# Problem statement
Starting with the line that contains "Section Redaction." and stopping after the line that contains "Variables (p : pattern) (suffix : string).", return each line below exactly as written, with no others.
── Material supplied ──
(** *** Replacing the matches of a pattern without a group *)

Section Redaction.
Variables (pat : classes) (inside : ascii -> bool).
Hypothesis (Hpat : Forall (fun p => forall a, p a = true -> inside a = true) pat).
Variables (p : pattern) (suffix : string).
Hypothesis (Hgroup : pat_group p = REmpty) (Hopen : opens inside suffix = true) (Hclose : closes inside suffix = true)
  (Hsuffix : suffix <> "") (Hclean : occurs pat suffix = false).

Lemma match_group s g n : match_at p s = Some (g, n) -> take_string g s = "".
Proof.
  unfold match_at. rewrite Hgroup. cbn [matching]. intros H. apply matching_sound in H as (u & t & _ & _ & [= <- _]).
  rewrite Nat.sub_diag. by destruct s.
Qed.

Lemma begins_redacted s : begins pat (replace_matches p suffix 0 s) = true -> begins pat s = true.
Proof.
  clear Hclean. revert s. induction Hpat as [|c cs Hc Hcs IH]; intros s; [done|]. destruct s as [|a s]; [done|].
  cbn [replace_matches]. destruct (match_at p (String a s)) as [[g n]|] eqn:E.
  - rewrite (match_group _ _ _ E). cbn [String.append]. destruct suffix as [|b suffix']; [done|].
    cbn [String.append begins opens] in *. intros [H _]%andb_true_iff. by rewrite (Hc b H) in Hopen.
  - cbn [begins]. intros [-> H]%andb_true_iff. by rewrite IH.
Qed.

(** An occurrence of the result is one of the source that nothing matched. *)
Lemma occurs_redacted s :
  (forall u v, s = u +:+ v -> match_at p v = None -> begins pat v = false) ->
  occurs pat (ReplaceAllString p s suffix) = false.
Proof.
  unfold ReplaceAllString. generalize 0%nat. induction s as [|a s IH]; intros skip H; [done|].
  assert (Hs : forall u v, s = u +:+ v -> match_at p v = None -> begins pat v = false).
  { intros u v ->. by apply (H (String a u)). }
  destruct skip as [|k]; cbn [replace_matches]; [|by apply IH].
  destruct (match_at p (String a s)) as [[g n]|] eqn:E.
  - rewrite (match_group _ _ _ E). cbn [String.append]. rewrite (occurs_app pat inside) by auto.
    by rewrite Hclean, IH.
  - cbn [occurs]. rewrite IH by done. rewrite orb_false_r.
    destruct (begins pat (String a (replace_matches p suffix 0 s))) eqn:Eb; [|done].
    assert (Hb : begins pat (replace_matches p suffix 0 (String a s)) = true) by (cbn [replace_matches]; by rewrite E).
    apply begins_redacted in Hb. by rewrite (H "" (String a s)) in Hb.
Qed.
───
# Answer box
Section Redaction.
Variables (pat : classes) (inside : ascii -> bool).
Hypothesis (Hpat : Forall (fun p => forall a, p a = true -> inside a = true) pat).
Variables (p : pattern) (suffix : string).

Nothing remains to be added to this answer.